Karl
Ranner não hesita em designar Maria como o ponto central da comunidade de
Pentecostes.
Ocupa um ponto central, sem estar revestida de poderes para tanto. Maria só ocupa porque está em ligação mais íntima com Cristo e o Espírito Santo do que os demais apóstolos.
Pallotti fundamenta o
apostolado leigo a partir de um ponto de partida negativo, Maria é um exemplo
insofismável de que para ser apóstolo não se requer qualquer poder hierárquico.
Os doze são chamados
antes de receber quaisquer poderes.
Apóstolo é todo aquele
que se engaja na difusão do Reino. A partir deste ponto de vista negativo
segue-se o positivo.
Pallotti se viu obrigado
a mostrar a partir de Maria que o leigo, mesmo sem qualquer poder eclesiástico,
é chamado ao apostolado.
O apostolado de Maria
realiza a síntese entre o apostolado do clero e dos leigos.
O silêncio de Maria fala
mais alto.
Será que não conservamos
um tesouro enterrado?
Em nossas comunidades
deveria se providenciar uma lugar de honra à imagem da Rainha dos Apóstolos.
Promover a maior participação possível dos fiéis.
Nossa Rainha cooperou
mais que todos os apóstolos para a realização e o prolongamento da salvação no
mundo.
Apostolado é tudo que
alguém pode e deve fazer para a Maior Glória de Deus e a salvação própria e do
próximo.
O título de Maria Rainha
dos Apóstolos não aparece antes de 1835. Pallotti viu e sentiu que a maior
necessidade do mundo é a salvação.
O mundo inteiro deve
entrar em contato com Cristo ou deve ser evangelizado. Por isso todos os membros
do povo de Deus são chamados ao apostolado, como dever decorrente do preceito da
caridade, o maior mandamento do Senhor, que move a todos a cuidar da salvação
do próximo como também da própria.
Sabendo que as iniciativas pessoais teriam mais eficácia, se dirigidas e unidas a um fim comum, criam a UAC, cuja missão é despertar a consciência nos cristãos da própria vocação ao apostolado.
MÃE
DO DIVINO AMOR

Em Roma, na Casa geral dos padres e irmãos palotinos, conservam-se, num pequeno museu os pertences de São Vicente Pallotti. Uma das lembranças mais bonitas é um pequeno retrato de Maria, pintado sobre marfim com uma caixinha de metal contendo relíquias.
O retrato de Maria
nessa pintura, é venerado sob o título de "Mãe do divino Amor". Pallotti sempre
carregava consigo essa caixinha, e quando alguém queria beijar-lhe a mão,
percebia, só depois, que beijava o retrato de Maria.

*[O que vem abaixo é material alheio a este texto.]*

(* ===== verification/GoPath.v ===== *)
(** Go's [path] package as the program uses it: [path.Match].

    The pattern language is [*] (any run without a slash), [?] (one byte that is
    not a slash), bracketed classes and backslash escapes.  Runes are bytes here, which
    is exact for ASCII patterns and names.  A malformed pattern is [None]
    ([ErrBadPattern]). *)

From Stdlib Require Import Ascii String.
From S2P Require Import Prelude GoStrings.

#[local] Open Scope string_scope.
#[local] Open Scope list_scope.

Definition b_star := ascii_of_N 42.
Definition b_dash := ascii_of_N 45.
Definition b_slash := ascii_of_N 47.
Definition b_quest := ascii_of_N 63.
Definition b_lbrack := ascii_of_N 91.
Definition b_backslash := ascii_of_N 92.
Definition b_rbrack := ascii_of_N 93.
Definition b_caret := ascii_of_N 94.

Definition beq (a b : ascii) : bool := bool_decide (a = b).

(** The chunk loop of [scanChunk]: (chunk, rest). *)
Fixpoint scan_body (inrange : bool) (p : list ascii) : list ascii * list ascii :=
  match p with
  | [] => ([], [])
  | a :: p' =>
      if beq a b_backslash then
        match p' with
        | [] => ([a], [])
        | b :: p'' => let '(c, r) := scan_body inrange p'' in (a :: b :: c, r)
        end
      else if beq a b_star && negb inrange then ([], p)
      else
        let inrange' := if beq a b_lbrack then true else if beq a b_rbrack then false else inrange in
        let '(c, r) := scan_body inrange' p' in (a :: c, r)
  end.

Fixpoint scanChunk (p : list ascii) : bool * list ascii * list ascii :=
  match p with
  | a :: p' =>
      if beq a b_star then let '(_, c, r) := scanChunk p' in (true, c, r)
      else let '(c, r) := scan_body false p in (false, c, r)
  | [] => (false, [], [])
  end.

(** One possibly escaped byte of a class; the chunk may not end after it. *)
Definition getEsc (chunk : list ascii) : option (ascii * list ascii) :=
  match chunk with
  | [] => None
  | a :: c =>
      if beq a b_dash || beq a b_rbrack then None else
      '(r, n) ← (if beq a b_backslash
                 then match c with [] => None | b :: c' => Some (b, c') end
                 else Some (a, c));
      match n with [] => None | _ => Some (r, n) end
  end.

Definition in_range (lo hi r : ascii) : bool :=
  (N_of_ascii lo <=? N_of_ascii r)%N && (N_of_ascii r <=? N_of_ascii hi)%N.

(** The ranges of a class up to its closing bracket: whether [r] is in one, and the
    rest of the chunk. *)
Fixpoint match_ranges (fuel : nat) (first : bool) (r : ascii) (chunk : list ascii)
  : option (bool * list ascii) :=
  match fuel with
  | O => None
  | S fuel' =>
      match chunk with
      | a :: c =>
          if beq a b_rbrack && negb first then Some (false, c) else
          '(lo, n) ← getEsc chunk;
          '(hi, n') ← match n with
                      | d :: n1 => if beq d b_dash then getEsc n1 else Some (lo, n)
                      | [] => None
                      end;
          '(m, rest) ← match_ranges fuel' false r n';
          Some (in_range lo hi r || m, rest)
      | [] => None
      end
  end.

(** [matchChunk]: [None] a malformed chunk, [Some None] no match, [Some (Some s)]
    the rest of the name.  [s = None] once the match has failed: the chunk is then
    only checked for syntax. *)
Fixpoint matchChunk (fuel : nat) (chunk : list ascii) (s : option (list ascii))
  : option (option (list ascii)) :=
  match chunk with
  | [] => Some s
  | a :: c =>
      match fuel with
      | O => None
      | S fuel' =>
          let s := match s with Some [] => None | _ => s end in
          let eat (x : ascii) (c : list ascii) :=
            matchChunk fuel' c
              match s with
              | Some (y :: s') => if beq x y then Some s' else None
              | _ => None
              end in
          if beq a b_lbrack then
            let '(neg, c) := match c with
                             | b :: c' => if beq b b_caret then (true, c') else (false, c)
                             | [] => (false, c)
                             end in
            let r := match s with Some (y :: _) => y | _ => ascii_of_N 0 end in
            '(m, rest) ← match_ranges (S (length c)) true r c;
            matchChunk fuel' rest
              match s with
              | Some (_ :: s') => if Bool.eqb m neg then None else Some s'
              | _ => None
              end
          else if beq a b_quest then
            matchChunk fuel' c
              match s with
              | Some (y :: s') => if beq y b_slash then None else Some s'
              | _ => None
              end
          else if beq a b_backslash then
            match c with
            | [] => None
            | b :: c' => eat b c'
            end
          else eat a c
      end
  end.

Definition match_chunk (chunk name : list ascii) : option (option (list ascii)) :=
  matchChunk (length chunk) chunk (Some name).

(** The syntax of the remaining chunks. *)
Fixpoint rest_valid (fuel : nat) (p : list ascii) : bool :=
  match fuel, p with
  | S fuel', _ :: _ =>
      let '(_, chunk, p') := scanChunk p in
      match match_chunk chunk [] with
      | None => false
      | Some _ => rest_valid fuel' p'
      end
  | _, _ => true
  end.

(** The search behind a star: the chunk at every later position before a slash. *)
Fixpoint star_search (chunk : list ascii) (last : bool) (name : list ascii)
  : option (option (list ascii)) :=
  match name with
  | [] => Some None
  | a :: name' =>
      if beq a b_slash then Some None else
      match match_chunk chunk name' with
      | None => None
      | Some (Some t) =>
          if last && negb (bool_decide (t = [])) then star_search chunk last name' else Some (Some t)
      | Some None => star_search chunk last name'
      end
  end.

Fixpoint match_loop (fuel : nat) (p name : list ascii) : option bool :=
  match p with
  | [] => Some (bool_decide (name = []))
  | _ =>
      match fuel with
      | O => None
      | S fuel' =>
          let '(star, chunk, p') := scanChunk p in
          let fail := if rest_valid fuel' p' then Some false else None in
          let last := bool_decide (p' = []) in
          if star && bool_decide (chunk = []) then Some (negb (bool_decide (b_slash ∈ name))) else
          match match_chunk chunk name with
          | Some (Some t) =>
              if bool_decide (t = []) || negb last then match_loop fuel' p' t
              else if star then
                match star_search chunk last name with
                | None => None
                | Some (Some t) => match_loop fuel' p' t
                | Some None => fail
                end
              else fail
          | None => None
          | Some None =>
              if star then
                match star_search chunk last name with
                | None => None
                | Some (Some t) => match_loop fuel' p' t
                | Some None => fail
                end
              else fail
          end
      end
  end.

(** [path.Match]: [None] is ErrBadPattern. *)
Definition Match (pattern name : string) : option bool :=
  match_loop (String.length pattern) (list_ascii_of_string pattern) (list_ascii_of_string name).

(** The calls [ok, err := path.Match(p, n); err == nil && ok]. *)
Definition path_matches (pattern name : string) : bool :=
  match Match pattern name with Some b => b | None => false end.

Example m1 : Match "github__*" "github__list" = Some true. Proof. reflexivity. Qed.
Example m2 : Match "*__list" "github__list" = Some true. Proof. reflexivity. Qed.
Example m3 : Match "a[b-d]?" "acx" = Some true. Proof. reflexivity. Qed.
Example m4 : Match "a[^b-d]" "ac" = Some false. Proof. reflexivity. Qed.
Example m5 : Match "a[" "a" = None. Proof. reflexivity. Qed.
Example m6 : Match "*b*d" "abxbcd" = Some true. Proof. reflexivity. Qed.
Example m7 : Match "a*" "a/b" = Some false. Proof. reflexivity. Qed.
Example m8 : Match "x" "" = Some false. Proof. reflexivity. Qed.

Pallotti que nos levar à devoção a Nossa Senhora, pois sua primeira obra publicada foi sobre Maria: "Mês de Maio". Cada vez que menciona o nome de Maria, suas palavras adquirem uma vivacidade e um tom especiais. Esses sentimentos, sem estarem fechados em si mesmos, devem levar ao culto de Cristo.
Assim Vicente Pallotti escreve durante o seu retiro para o subdiaconato: "A devoção a Nossa Senhora consiste, antes de tudo, em imitar seu Filho e dela aprender a imitá-lo. Promoverei com todos os meios a devoção a Maria, minha mais que enamoradíssima Mãe".